(** The ten heroes with one populated pair of cells: "Axe" (0) has advantage
    +5 over "Huskar" (5), and "Huskar" -5 over "Axe"; and a CSV row of the
    first five heroes against the last five. *)
Definition axe_huskar : WinRates :=
  <[0%nat := <[5%nat := cell 5]> (replicate 10 None)]>
    (<[5%nat := <[0%nat := cell (-5)]> (replicate 10 None)]>
       (replicate 10 (replicate 10 None))).
Definition axe_heroData : Sweep.HeroData :=
  Sweep.loadCsData ten_names [50; 50; 50; 50; 50; 50; 50; 50; 50; 50] axe_huskar.
Definition axe_row : Sweep.Row :=
  {| Sweep.row_team1 := "Alpha"; Sweep.row_team2 := "Beta";
     Sweep.row_team1_heroes := ["Axe"; "Bane"; "Clinkz"; "Doom"; "Enigma"];
     Sweep.row_team2_heroes := ["Huskar"; "Io"; "Jakiro"; "Kunkka"; "Lina"];
     Sweep.row_winner := "Alpha"; Sweep.row_delta := Some 5;
     Sweep.row_deltaFavTeam := "Alpha";
     Sweep.row_team1_odds := Some 2; Sweep.row_team2_odds := Some 2 |}%string.

(** The ten heroes with "Axe" at a global win rate of 2000, so that the
    delta of the match is 1950 and the stake the whole bankroll; the match is
    lost by the favoured side. *)
Definition allin_matrix : DeltaPctCustom.Matrix :=
  {| DeltaPctCustom.heroes := ten_names;
     DeltaPctCustom.heroes_wr := [2000; 50; 50; 50; 50; 50; 50; 50; 50; 50];
     DeltaPctCustom.win_rates := replicate 10 (replicate 10 None) |}.
Definition lost_match : DeltaPctCustom.Match :=
  {| DeltaPctCustom.team1 := "Alpha"; DeltaPctCustom.team2 := "Beta";
     DeltaPctCustom.team1_heroes := ["Axe"; "Bane"; "Clinkz"; "Doom"; "Enigma"];
     DeltaPctCustom.team2_heroes := ["Huskar"; "Io"; "Jakiro"; "Kunkka"; "Lina"];
     DeltaPctCustom.winner := "Beta";
     DeltaPctCustom.team1_odds := Some 2; DeltaPctCustom.team2_odds := Some 2 |}%string.

(** A hero map for ten heroes (STRATZ ids 1..10 to indices 0..9) and one
    match of heroes 1..5 against 6..10, won by the radiant side. *)
Definition ten_heroMap : gmap Z nat :=
  list_to_map [(1%Z, 0%nat); (2%Z, 1%nat); (3%Z, 2%nat); (4%Z, 3%nat); (5%Z, 4%nat);
               (6%Z, 5%nat); (7%Z, 6%nat); (8%Z, 7%nat); (9%Z, 8%nat); (10%Z, 9%nat)].
Definition one_raw_match : BuildCsMatrix.RawMatch :=
  {| BuildCsMatrix.radiantRoles := [1; 2; 3; 4; 5]%Z;
     BuildCsMatrix.direRoles := [6; 7; 8; 9; 10]%Z;
     BuildCsMatrix.radiantWin := true |}.

End Examples.

(** ** CSV lines and the match order (run_delta_pct_custom.js)

    [parseCSVLine] and [toCSV] are the same in delta_pct_strategy.js, and
    the sweep's [parseCsvLine] is [parseCSVLine] under another name.  A
    JavaScript string is the list of its characters; the code tells only
    the comma and the double quote apart from the rest. *)

Module CsvIO.

Abbreviation Str := (list ascii).

Definition quote : ascii := "034"%char.
Definition comma : ascii := ","%char.
Definition newline : ascii := "010"%char.

(** The [for] loop of [parseCSVLine] from index [i] on, [line] being the
    characters from [i]; the branch that does [i++] skips the next
    character too. *)
Fixpoint parseCSVLine_loop (line : Str) (current : Str) (inQuotes : bool)
    (result : list Str) : list Str :=
  match line with
  | [] => result ++ [current]
  | ch :: rest =>
      if Ascii.eqb ch quote then
        match inQuotes, rest with
        | true, next :: rest' =>
            if Ascii.eqb next quote
            then parseCSVLine_loop rest' (current ++ [quote]) inQuotes result
            else parseCSVLine_loop rest current (negb inQuotes) result
        | _, _ => parseCSVLine_loop rest current (negb inQuotes) result
        end
      else if Ascii.eqb ch comma && negb inQuotes
      then parseCSVLine_loop rest [] inQuotes (result ++ [current])
      else parseCSVLine_loop rest (current ++ [ch]) inQuotes result
  end.

Definition parseCSVLine (line : Str) : list Str :=
  parseCSVLine_loop line [] false [].

(** [Array.prototype.join]. *)
Fixpoint join (sep : Str) (parts : list Str) : Str :=
  match parts with
  | [] => []
  | [part] => part
  | part :: rest => part ++ sep ++ join sep rest
  end.

Definition includes (ch : ascii) (str : Str) : bool := existsb (Ascii.eqb ch) str.

(** [str.replace] of every double quote by two of them. *)
Definition doubleQuotes (str : Str) : Str :=
  flat_map (fun ch => if Ascii.eqb ch quote then [quote; quote] else [ch]) str.

(** A record of [toCSV]: [String(rec[key])] where [rec[key]] is neither
    [undefined] nor [null]. *)
Abbreviation Rec := (gmap string Str).

(** The callback of [header.map] in [toCSV]. *)
Definition field (rec : Rec) (key : string) : Str :=
  match rec !! key with
  | None => []
  | Some str =>
      if includes comma str || includes quote str
      then [quote] ++ doubleQuotes str ++ [quote]
      else str
  end.

Definition row (rec : Rec) (header : list string) : Str :=
  join [comma] (map (field rec) header).

Definition toCSV (records : list Rec) (columns : list string) : Str :=
  let header := columns in
  let lines :=
    join [comma] (map list_ascii_of_string header)
    :: map (fun rec => row rec header) records in
  join [newline] lines ++ [newline].

(** The value [toCSV] writes for a column: the empty string for a missing
    one. *)
Definition valueOf (rec : Rec) (key : string) : Str :=
  match rec !! key with
  | None => []
  | Some str => str
  end.

(** The keys the comparator of [execute] reads: [date_obj] as its time
    value in milliseconds (the filter before the sort has dropped the rows
    whose date is not one), and the three [parseInt(...) || 0]. *)
Record SortKey := {
  date_obj : Z;
  series_id_num : Z;
  map_number_num : Z;
  hawk_match_id_num : Z;
}.

(** The comparator of [.sort((a, b) => ...)]. *)
Definition compareMatches (a b : SortKey) : Z :=
  let ad := (date_obj a - date_obj b)%Z in
  if negb (ad =? 0)%Z then ad
  else if negb (series_id_num a =? series_id_num b)%Z
  then (series_id_num a - series_id_num b)%Z
  else if negb (map_number_num a =? map_number_num b)%Z
  then (map_number_num a - map_number_num b)%Z
  else (hawk_match_id_num a - hawk_match_id_num b)%Z.

(** What may follow a field in a row: the end of the line or a comma. *)
Definition fieldEnd (tail : Str) : Prop :=
  tail = [] \/ exists rest, tail = comma :: rest.

(** A team name with a comma and two double quotes, and a record that has
    it as [team1] and no [odds]. *)
Definition quoted_name : Str := [quote; "A"%char; quote; ","%char; "B"%char].
Definition quoted_rec : Rec := {[ "team1"%string := quoted_name ]}.

End CsvIO.

(** ** Invariants and measures used by the further properties *)

Module SweepInv.
Import Sweep.

(** The money variables of a run: the bankroll is between 0 and the peak,
    the peak is at least the starting bankroll, the recorded drawdown covers
    the current one and is at most the peak, and the largest stake is within
    the cap and the peak. *)
Definition money (s : Sim) : Prop :=
  0 <= bank s /\ bank s <= peak s /\ INITIAL_BANK <= peak s
  /\ 0 <= maxDrawdown s /\ peak s - bank s <= maxDrawdown s
  /\ maxDrawdown s <= peak s
  /\ 0 <= maxStake s /\ maxStake s <= MAX_BET /\ maxStake s <= peak s.

(** The counters of a run: wins within bets, and the Fibonacci step and its
    maximum within the number of lost bets; both steps stay 0 when the
    staking is not Fibonacci. *)
Definition counters (combo : Combo) (s : Sim) : Prop :=
  (0 <= wins s <= bets s
   /\ 0 <= fibStep s <= bets s - wins s
   /\ 0 <= maxStepReached s <= bets s - wins s
   /\ (is_fibonacci combo = false -> fibStep s = 0 /\ maxStepReached s = 0))%Z.

(** The sum of the seven skip counters. *)
Definition skipTotal (k : SkipCounters) : Z :=
  (skip_blank k + skip_malformed k + skip_delta k + skip_heroes k
   + skip_heroLookup k + skip_odds k + skip_favored k)%Z.

(** What [loadMatches] guarantees of a match it pushes. *)
Definition wellFormed (m : Match) : Prop :=
  1 < favOdds m /\ 1 < dogOdds m /\ 0 <= deltaAbs m
  /\ oddsRelation m = classifyOddsRelation (favOdds m) (dogOdds m)
  /\ deltaFavTeam m <> ""%string /\ deltaDogTeam m <> ""%string
  /\ (0 <= team1Pos m /\ 0 <= team1Neg m /\ team1Pos m + team1Neg m <= 5)%Z
  /\ (0 <= team2Pos m /\ 0 <= team2Neg m /\ team2Pos m + team2Neg m <= 5)%Z.

(** The number of elements of a list that satisfy a test. *)
Fixpoint countIf {A} (p : A -> bool) (l : list A) : Z :=
  match l with
  | [] => 0
  | x :: rest => (if p x then 1 else 0) + countIf p rest
  end%Z.

Definition isBlank (line : Line) : bool :=
  match line with BlankLine => true | _ => false end.
Definition isShort (line : Line) : bool :=
  match line with ShortRow => true | _ => false end.


End SweepInv.

Module ExecInv.
Import DeltaPctCustom.

(** What [execute] guarantees of one row of its bet ledger. *)
Definition recordOk (opts : Opts) (r : BetRecord) : Prop :=
  (exists z : Z, (0 < z)%Z /\ rec_stake r = inject_Z z)
  /\ rec_stake r <= rec_bank_before r
  /\ (forall cap, maxBetCap opts = Some cap -> rec_stake r <= cap)
  /\ 1 < rec_odds r
  /\ rec_payout r
     = (if rec_won r then inject_Z (Math_floor (rec_stake r * rec_odds r)) else 0)
  /\ rec_bank_after r
     = (if rec_won r then rec_bank_before r - rec_stake r + rec_payout r
        else rec_bank_before r - rec_stake r).

(** The ledger starts at [start], each row starts where the one before ended,
    and the last row ends at [final]. *)
Fixpoint chained (start : Q) (records : list BetRecord) (final : Q) : Prop :=
  match records with
  | [] => final = start
  | r :: rest => rec_bank_before r = start /\ chained (rec_bank_after r) rest final
  end.

(** The part of the state that holds at every point of a run. *)
Definition ledger (opts : Opts) (s : Sim) : Prop :=
  (exists z : Z, (0 <= z)%Z /\ bank s == inject_Z z)
  /\ (0 <= wins s /\ 0 <= losses s /\ bets s = wins s + losses s)%Z
  /\ bets s = Z.of_nat (length (betRecords s))
  /\ chained START_BANK (betRecords s) (bank s)
  /\ Forall (recordOk opts) (betRecords s).

(** A state from which the loop goes on: no bet so far emptied the
    bankroll. *)
Definition running (opts : Opts) (s : Sim) : Prop :=
  ledger opts s /\ 0 < bank s
  /\ Forall (fun r => 0 < rec_bank_after r) (betRecords s).

(** A state the loop may end in: only the last bet may have emptied the
    bankroll. *)
Definition ended (opts : Opts) (s : Sim) : Prop :=
  ledger opts s
  /\ Forall (fun r => 0 < rec_bank_after r) (removelast (betRecords s)).

(** The same match with its two sides exchanged. *)
Definition swapTeams (m : Match) : Match :=
  {| team1 := team2 m; team2 := team1 m;
     team1_heroes := team2_heroes m; team2_heroes := team1_heroes m;
     winner := winner m;
     team1_odds := team2_odds m; team2_odds := team1_odds m |}.

(** Both odds of the row parse to numbers above 1. *)
Definition oddsValid (m : Match) : Prop :=
  exists a b, team1_odds m = Some a /\ team2_odds m = Some b /\ 1 < a /\ 1 < b.

(** The variables the two delta-percentage simulators have in common hold
    the same values. *)
Definition agree (s : Sim) (s' : DeltaPctStrategy.Sim) : Prop :=
  bank s = DeltaPctStrategy.bank s'
  /\ peak s = DeltaPctStrategy.peak s'
  /\ maxDrawdown s = DeltaPctStrategy.maxDrawdown s'
  /\ bets s = DeltaPctStrategy.bets s'
  /\ wins s = DeltaPctStrategy.wins s'
  /\ losses s = DeltaPctStrategy.losses s'
  /\ skipped s = DeltaPctStrategy.skipped s'.

(** The options of a run without [--max-bet]: [parseArgs] starts from
    [maxBet: 10000]. *)
Definition defaultOpts (minDelta : option Q) : DeltaPctCustom.Opts :=
  {| DeltaPctCustom.maxBet := 10000; DeltaPctCustom.minDelta := minDelta |}.

End ExecInv.

Module BuildInv.
Import BuildCsMatrix.

(** [wins] of the counter [(i, j)] of [pairStats], 0 where there is none. *)
Definition pairWins (pairStats : PairStats) (i j : nat) : Z :=
  match pairStats !! i with
  | Some row =>
      match row !! j with
      | Some (Some cell) => wins cell
      | _ => 0%Z
      end
  | None => 0%Z
  end.

(** Every game of a pair is a win of one of its two heroes. *)
Definition complementary (pairStats : PairStats) : Prop :=
  forall i j,
    (0 <= pairWins pairStats i j
     /\ pairWins pairStats i j + pairWins pairStats j i = pairGames pairStats i j)%Z.

Definition sumGames (heroStats : list Counter) : Z :=
  fold_right (fun hs acc => (games hs + acc)%Z) 0%Z heroStats.
Definition sumWins (heroStats : list Counter) : Z :=
  fold_right (fun hs acc => (wins hs + acc)%Z) 0%Z heroStats.

(** The per-hero counters add up: ten hero games and five hero wins per
    processed match, and no hero has more wins than games. *)
Definition heroTotals (n : nat) (b : Build) : Prop :=
  length (heroStats b) = n
  /\ sumGames (heroStats b) = (10 * processed b)%Z
  /\ sumWins (heroStats b) = (5 * processed b)%Z
  /\ Forall (fun hs => (0 <= wins hs <= games hs)%Z) (heroStats b)
  /\ (0 <= processed b /\ 0 <= skipped b)%Z.

(** What a cell of the returned [win_rates] may hold: [null], or at least
    one game with a win rate between 0 and 100 and an advantage between -50
    and 50. *)
Definition cellInRange (cell : option Cell) : Prop :=
  match cell with
  | None => True
  | Some c =>
      (1 <= cell_games c)%Z
      /\ 0 <= cell_winRatePct c <= 100
      /\ -50 <= cell_advantage c <= 50
  end.

End BuildInv.

(** ** Theorems *)

Section FibCache.
Import Sweep SweepPure.

Lemma fib_step (n : nat) : fib (S (S n)) = (fib (S n) + fib n)%Z.
Proof. reflexivity. Qed.


Lemma cache_ok0 : cache_ok fibCache0.
Proof.
  split; [simpl; lia|].
  intros [|[|i]] Hi; simpl in *; try reflexivity; lia.
Qed.

Lemma cache_at_app_l (c : FibCache) (x : Z) (i : nat) :
  (i < length c)%nat -> cache_at (c ++ [x]) i = cache_at c i.
Proof. intros Hi. unfold cache_at. now rewrite app_nth1. Qed.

********

**Exercise instructions**: The number of lines in the entries holding the word "Kunkka" is what is needed. Supply that number only.

**Expected answer**: 2